Wolfgang Lebender von der Freiburger Umweltconsulting „intact“ rät kleineren Beratungsfirmen zu langem Atem. Er vermutet, daß in der Anfangsphase vor allem die Goliaths der Beratungs- und Begutachtungsbranche zum Zuge kommen werden, weil zuerst eher die großen Unternehmen, zum Beispiel der Automobilbranche, das neue Instrument Öko-Audit nutzen wollen. „Die für uns interessanten kleinen und mittelständischen Betriebe werden wohl erst dann um Beratungsleistungen nachfragen, wenn die Großkonzerne ihren Zulieferern ebenfalls ein Umweltmanagement verordnen“, schätzt Lebender. Dies werde aber vielleicht erst in ein oder zwei Jahren der Fall sein. Noch schrecken jedenfalls viele Firmen vor den mit der Einführung des Umweltmanagements verbundenen Kosten zurück. Der Deutsche Industrie- und Handelstag (DIHT) beziffert diese auf 20.000 bis 100.000 Mark. Abhängig ist diese Summe allerdings nicht nur von der Größe des Betriebs, sondern auch von den spezifischen Vorleistungen des Unternehmens. Wer etwa, wie der Strumpfhosenhersteller Kunert, bereits regelmäßig Umweltbilanzen erstellt, hat nur noch geringen Umstellungsaufwand. Vorteile haben auch die rund 7.000 bundesdeutschen Unternehmen, die bereits Qualitätssicherungssysteme nach ISO-Norm 9000 eingerichtet haben. Denn Qualitäts- und Umweltmanagement arbeiten im Ansatz recht ähnlich.

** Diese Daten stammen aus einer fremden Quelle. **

(* ===== verification/ClientTheorems.v ===== *)
(** * What the client keeps

    Whatever the server sends, whatever the transport does and however listeners call
    the client back: every promise of the client is settled once, nothing is left
    pending when a connection ends, and what is known of the server does not go back. *)

From S2P Require Import Prelude JsString JsMap SessionTypes Client.

Lemma map_delete_absent {V} (m : jsmap jsstring V) k : k ∉ map_keys m → map_delete m k = m.
Proof.
  unfold map_keys, map_delete. induction m as [|[k' v] m IH]; [done|]. cbn [fmap list_fmap fst].
  intros [Hk Hm]%not_elem_of_cons. rewrite filter_cons_True by (cbn; congruence). by rewrite IH.
Qed.

Lemma map_delete_values {V} (m : jsmap jsstring V) k v :
  map_wf m → map_get m k = Some v → map_values m ≡ₚ v :: map_values (map_delete m k).
Proof.
  unfold map_wf, map_values. induction m as [|[k' v'] m IH]; [done|].
  cbn [map_keys fmap list_fmap map_get fst snd]. intros [Hk Hm]%NoDup_cons Hget.
  destruct (decide (k = k')) as [->|Hne].
  - injection Hget as ->. unfold map_delete. rewrite filter_cons_False by (cbn; auto).
    fold (map_delete m k'). by rewrite map_delete_absent.
  - unfold map_delete. rewrite filter_cons_True by (cbn; congruence). fold (map_delete m k). cbn [fmap list_fmap snd].
    rewrite (IH Hm Hget). apply Permutation_swap.
Qed.

Lemma map_delete_keys {V} (m : jsmap jsstring V) k k' : k' ∈ map_keys (map_delete m k) → k' ∈ map_keys m.
Proof. unfold map_keys, map_delete. intros ([k0 v] & -> & [_ Hin]%list_elem_of_filter)%list_elem_of_fmap. by apply (list_elem_of_fmap_2 fst). Qed.

#[export] Instance request_id_inj : Inj (=) (=) request_id.
Proof. intros n m Hnm. unfold request_id in Hnm. apply (inj (app _)) in Hnm. by apply (inj js_of_Z). Qed.

Section Client.
Context `{Wire}.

Da zertifizierungswillige Firmen nach Inkrafttreten der EU- Verordnung Anspruch auf eine Begutachtung haben, das entsprechende Bundesgesetz aber frühestens im Sommer verabschiedet sein wird, haben einstweilen die Länder die Gutachterzulassung provisorisch in die Hand genommen. Sie bedienen sich dabei der für diesen Zweck gegründeten wirtschaftsnahen „Deutschen Akkreditierungs- und Zulassungsgesellschaft für Umweltgutachter“ (DAU) in Bonn. Diese kann erst nach Verabschiedung des Zulassungsgesetzes von einem Umweltgutachterausschuß überwacht werden, der mit Vertretern von Staat, Wirtschaft, Gewerkschaften und Umweltverbänden besetzt ist. Diese Konstruktion ist ein Kompromiß nach langwierigen Verhandlungen im Februar. Der zugrunde liegende Konflikt zwischen Umwelt- und kurzfristigen Wirtschaftsinteressen ist auch der Grund, weshalb der deutsche Gesetzgebungsprozeß in Sachen Öko-Audit so in Verzug geraten ist.